Every entry, from the first line to the last, should be output exactly.

Stored items
=====

Lemma validateRegistry_ok c i j reg :
  errors (validateRegistry c i j reg) = [] ↔ registry_ok reg (component_path i j) c.
Proof.
  unfold validateRegistry, registry_ok. destruct reg as [r|]; [|done]. cbv zeta.
  pose proof (resolve_reported r (c_Component c) (c_Version c)) as Hrep.
  destruct (Resolve r _ _) as [rc fs]. cbn [fst snd] in *. destruct rc as [rc|].
  2: { rewrite errors_reprefix. split; [by intros ?; destruct Hrep|by intros (? & ? & _)]. }
  rewrite !errors_nil_app, errors_reprefix. unfold checkIOCapability.
  rewrite errors_nil_app, !check_io_ok, checkResources_all_errors.
  setoid_rewrite (inj_iff Some).
  assert (checkResourcesAgainstMax (c_Resources c) (cr_Max (rc_Resources rc)) (component_path i j)
    (c_Component c) = [] ↔ ∀ rr, c_Resources c = Some rr → rr_within (cr_Max (rc_Resources rc)) rr) as ->.
  { destruct (c_Resources c) as [rr|]; [|naive_solver]. rewrite checkResources_nil. naive_solver. }
  assert (errors match rc_ConfigSchema rc with
      | Some schema => match ConfigMap c with
        | Ok cfg => ValidateConfig schema (rc_rawConfigSchema rc) cfg (component_path i j +:+ ".config")
        | Err _ => [] end
      | None => [] end = [] ↔ ∀ schema cfg, rc_ConfigSchema rc = Some schema → ConfigMap c = Ok cfg →
        ValidateConfig schema (rc_rawConfigSchema rc) cfg (component_path i j +:+ ".config") = []) as ->.
  { destruct (rc_ConfigSchema rc) as [schema|]; [|naive_solver].
    destruct (ConfigMap c) as [cfg|]; [|naive_solver]. rewrite ValidateConfig_all_errors. naive_solver. }
  naive_solver.
Qed.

=====

§ Written answer
Lemma validateRegistry_ok c i j reg :
  errors (validateRegistry c i j reg) = [] ↔ registry_ok reg (component_path i j) c.
Proof.
  unfold validateRegistry, registry_ok. destruct reg as [r|]; [|done]. cbv zeta.
  pose proof (resolve_reported r (c_Component c) (c_Version c)) as Hrep.
  destruct (Resolve r _ _) as [rc fs]. cbn [fst snd] in *. destruct rc as [rc|].
  2: { rewrite errors_reprefix. split; [by intros ?; destruct Hrep|by intros (? & ? & _)]. }
  rewrite !errors_nil_app, errors_reprefix. unfold checkIOCapability.
  rewrite errors_nil_app, !check_io_ok, checkResources_all_errors.
  setoid_rewrite (inj_iff Some).
  assert (checkResourcesAgainstMax (c_Resources c) (cr_Max (rc_Resources rc)) (component_path i j)
    (c_Component c) = [] ↔ ∀ rr, c_Resources c = Some rr → rr_within (cr_Max (rc_Resources rc)) rr) as ->.
  { destruct (c_Resources c) as [rr|]; [|naive_solver]. rewrite checkResources_nil. naive_solver. }
  assert (errors match rc_ConfigSchema rc with
      | Some schema => match ConfigMap c with
        | Ok cfg => ValidateConfig schema (rc_rawConfigSchema rc) cfg (component_path i j +:+ ".config")
        | Err _ => [] end
      | None => [] end = [] ↔ ∀ schema cfg, rc_ConfigSchema rc = Some schema → ConfigMap c = Ok cfg →
        ValidateConfig schema (rc_rawConfigSchema rc) cfg (component_path i j +:+ ".config") = []) as ->.
  { destruct (rc_ConfigSchema rc) as [schema|]; [|naive_solver].
    destruct (ConfigMap c) as [cfg|]; [|naive_solver]. rewrite ValidateConfig_all_errors. naive_solver. }
  naive_solver.
Qed.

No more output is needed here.